## REQUIRED ACTION
Say how many lines of the listing below hold the word "with". Give only that number.

## TASK MATERIAL
(** * Disruption planning of karpenter-core: consolidation and emptiness

    A shallow embedding of [pkg/controllers/disruption/consolidation.go] and
    [pkg/controllers/disruption/emptiness.go].

    - Go pointers that the code tests against [nil] are [option]s; a
      dereference of [nil] and an index out of range are panics, kept as an
      outcome of the computation.
    - [recorder.Publish] is an effect: every computation carries the events it
      has published so far.
    - The budget [map[string]int] that [Emptiness.ComputeCommand] mutates in
      place is a [gmap string Z] passed in and returned.
    - Prices are [float64]: binary64 floats with their own [+] and [<].
    - What the two files call but do not define (the scheduling simulator, the
      requirement algebra, [filterByPrice], [Compatible]) is an interface the
      planner is parameterised by. *)

From Stdlib Require Import ZArith Floats List String Lia.
From stdpp Require Import base option gmap strings list.

Local Open Scope string_scope.
Local Open Scope Z_scope.
Local Open Scope list_scope.

(** ** Constants of the API packages

    The two files name these constants of [pkg/apis]; the statements below use
    them by name only, and hold whatever strings they stand for. *)

Module v1alpha5.
Definition DoNotConsolidateNodeAnnotationKey : string := "karpenter.sh/do-not-consolidate".
End v1alpha5.

Module v1beta1.
Definition CapacityTypeLabelKey : string := "karpenter.sh/capacity-type".
Definition CapacityTypeSpot : string := "spot".
Definition CapacityTypeOnDemand : string := "on-demand".
Definition ConsolidationPolicyWhenEmpty : string := "WhenEmpty".
Definition ConsolidationPolicyWhenUnderutilized : string := "WhenUnderutilized".
(** The condition type of an empty node claim. *)
Definition Empty : string := "Empty".
End v1beta1.

Module v1.
(** [v1.NodeSelectorOperator], the operators the NodeClaim schema lists. *)
Inductive NodeSelectorOperator :=
| NodeSelectorOpIn | NodeSelectorOpNotIn | NodeSelectorOpExists
| NodeSelectorOpDoesNotExist | NodeSelectorOpGt | NodeSelectorOpLt.
End v1.

(** MinInstanceTypesForSpotToSpotConsolidation is the minimum number of
    instanceTypes in a NodeClaim needed to trigger spot-to-spot single-node
    consolidation. *)
Definition MinInstanceTypesForSpotToSpotConsolidation : nat := 15.

(** ** Time

    [time.Time] is read as an integer count of nanoseconds from Go's zero
    time, [time.Duration] as an integer count of nanoseconds. *)

Definition Time := Z.
Definition Duration := Z.

Definition Time_IsZero (t : Time) : bool := t =? 0.
Definition Time_Before (t u : Time) : bool := t <? u.
Definition Time_Add (t : Time) (d : Duration) : Time := t + d.

(** [IsZero] on a [metav1.Time] pointer: a nil time is zero. *)
Definition metav1_IsZero (t : option Time) : bool :=
  match t with
  | None => true
  | Some t => Time_IsZero t
  end.

(** ** Errors

    [errCandidateDeleting] is the package's sentinel; every other error value
    is built by [fmt.Errorf], written here with its format and its operands;
    [ErrorfW] is [fmt.Errorf] with a [%w] verb and carries the error it
    wraps. *)

Inductive operand :=
| Str (s : string)
| Int (n : Z).

Inductive error :=
| errCandidateDeleting
| Errorf (format : string) (operands : list operand)
| ErrorfW (format : string) (operands : list operand) (wrapped : error).

(** Go compares error values made by [fmt.Errorf] by pointer: two of them are
    the same only when they are the very same value, which is never the case
    for the package sentinel against a freshly made error. *)
Definition sameError (e target : error) : bool :=
  match e, target with
  | errCandidateDeleting, errCandidateDeleting => true
  | _, _ => false
  end.

(** [errors.Is]: the chain of [e], followed through each [%w]. *)
Fixpoint errors_Is (e target : error) : bool :=
  sameError e target ||
  match e with
  | ErrorfW _ _ inner => errors_Is inner target
  | _ => false
  end.

(** ** API objects *)

Module NillableDuration.
Record t := mk { Duration : option Duration }.
End NillableDuration.

Module Disruption.
(** [NodePool.Spec.Disruption]. *)
Record t := mk {
  ConsolidateAfter : option NillableDuration.t;
  ConsolidationPolicy : string;
}.
End Disruption.

Module NodePool.
Record t := mk {
  Name : string;
  Disruption : Disruption.t;
}.
End NodePool.

Module Condition.
Record t := mk {
  Type_ : string;
  Status : string;
  LastTransitionTime : Time;
}.

(** [IsTrue] on a [Condition] pointer: false on a nil condition. *)
Definition IsTrue (c : option t) : bool :=
  match c with
  | None => false
  | Some c => String.eqb (Status c) "True"
  end.
End Condition.

Module NodeClaim.
(** The [v1beta1.NodeClaim] object of a candidate. *)
Record t := mk {
  Name : string;
  DeletionTimestamp : option Time;
  Conditions : list Condition.t;
}.

(** [StatusConditions().GetCondition]: the first condition of that type,
    nil when there is none. *)
Definition GetCondition (nc : t) (ty : string) : option Condition.t :=
  List.find (fun c => String.eqb (Condition.Type_ c) ty) (Conditions nc).
End NodeClaim.

(** ** The pricing catalog *)

Module Offering.
Record t := mk {
  CapacityType : string;
  Zone : string;
  Price : float;
  Available : bool;
}.
End Offering.

Module Offerings.
(** Modelled from the spec: [Offerings.Get] of the cloud provider package,
    which the spec gives as [getOffering(instanceType, capacityType, zone)
    -> (price, found)]: the offering of that capacity type and zone, when
    the instance type has one. *)
Definition Get (ofs : list Offering.t) (ct zone : string) : option Offering.t :=
  List.find (fun o => String.eqb (Offering.CapacityType o) ct &&
                      String.eqb (Offering.Zone o) zone) ofs.
End Offerings.

Module InstanceType.
Record t := mk {
  Name : string;
  Offerings : list Offering.t;
}.
End InstanceType.

(** ** Candidates and events *)

Record Candidate := {
  Node : string;
  NodeClaim : NodeClaim.t;
  Annotations : gmap string string;
  nodePool : NodePool.t;
  instanceType : InstanceType.t;
  capacityType : string;
  zone : string;
  disruptionCost : float;
  pods : list string;
}.

(** The text of an event: a literal, or [fmt.Sprintf] with its format and
    operands. *)
Inductive Reason :=
| Text (s : string)
| Sprintf (format : string) (operands : list operand).

(** [disruptionevents.Unconsolidatable(node, nodeClaim, reason)]: the events
    that tell the user why this node and node claim are not consolidated. *)
Inductive Event :=
| Unconsolidatable (node : string) (nodeClaim : string) (reason : Reason).

Definition unconsolidatable (cn : Candidate) (reason : Reason) : Event :=
  Unconsolidatable (Node cn) (NodeClaim.Name (NodeClaim cn)) reason.

(** ** Computations: published events and panics *)

Inductive Panic :=
| NilDereference
| IndexOutOfRange.

Inductive result (A : Type) :=
| Value (a : A)
| Panicked (p : Panic).
Arguments Value {A} a.
Arguments Panicked {A} p.

(** A computation yields the events it published, in order, and its value,
    or the panic that stopped it. *)
Definition M (A : Type) : Type := list Event * result A.

Definition ret {A} (a : A) : M A := ([], Value a).

Definition bind {A B} (m : M A) (k : A -> M B) : M B :=
  match m with
  | (evs, Value a) => let '(evs', r) := k a in (evs ++ evs', r)
  | (evs, Panicked p) => (evs, Panicked p)
  end.

Notation "x <- m ;; k" := (bind m (fun x => k))
  (at level 100, m at next level, right associativity).
Notation "m ;; k" := (bind m (fun _ => k))
  (at level 100, right associativity).

Definition Publish (e : Event) : M unit := ([e], Value tt).

Definition panic {A} (p : Panic) : M A := ([], Panicked p).

(** [*p] and [p.field] for a pointer [p]. *)
Definition deref {A} (p : option A) : M A :=
  match p with
  | Some a => ret a
  | None => panic NilDereference
  end.

(** [s[i]] for a slice [s]. *)
Definition index {A} (s : list A) (i : nat) : M A :=
  match nth_error s i with
  | Some a => ret a
  | None => panic IndexOutOfRange
  end.

Definition events {A} (m : M A) : list Event := fst m.
Definition outcome {A} (m : M A) : result A := snd m.

(** ** The scheduling packages, as the planner uses them

    The requirement algebra of [pkg/scheduling], [InstanceTypes.Compatible] of
    the cloud provider package and the package's own [filterByPrice] are
    called by the planner and defined elsewhere: the planner is written over
    this interface, and every statement about it holds for each
    implementation. *)

Class Scheduling := {
  Requirement : Type;
  Requirements : Type;
  NewRequirement : string -> v1.NodeSelectorOperator -> list string -> Requirement;
  Requirements_Get : Requirements -> string -> Requirement;
  Requirement_Has : Requirement -> string -> bool;
  (** [Requirements.Add] updates the requirements in place: the updated
      requirements are returned. *)
  Requirements_Add : Requirements -> Requirement -> Requirements;
  Compatible : list InstanceType.t -> Requirements -> list InstanceType.t;
  filterByPrice : list InstanceType.t -> Requirements -> float -> list InstanceType.t;
}.

Module SchedulingNodeClaim.
(** [pscheduling.NodeClaim]: a replacement node, with the fields of its
    embedded [NodeClaimTemplate] that the planner reads and writes. *)
Record t `{Scheduling} := mk {
  Requirements : Requirements;
  InstanceTypeOptions : list InstanceType.t;
}.
End SchedulingNodeClaim.

Module Results.
(** Modelled from the spec: [pscheduling.Results], which the spec gives as
    the new node claims, the fact that all non-pending workloads were
    scheduled and, when they were not, a human-readable failure reason. *)
Record t `{Scheduling} := mk {
  NewNodeClaims : list SchedulingNodeClaim.t;
  AllNonPendingPodsScheduled : bool;
  NonPendingPodSchedulingErrors : string;
}.
End Results.

(** The plan of a disruption method. *)
Record Command `{Scheduling} := {
  candidates : list Candidate;
  replacements : list SchedulingNodeClaim.t;
}.

(** [Command{}]. *)
Definition noCommand `{Scheduling} : Command :=
  {| candidates := []; replacements := [] |}.

(** ** Emptiness *)

(** The receiver: its clock, read once per call. *)
Record Emptiness := {
  clock_Now : Time;
}.

(** [map[string]int] lookup: the zero value for a missing key. *)
Definition budgetOf (m : gmap string Z) (k : string) : Z := default 0 (m !! k).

## RESPONSE
12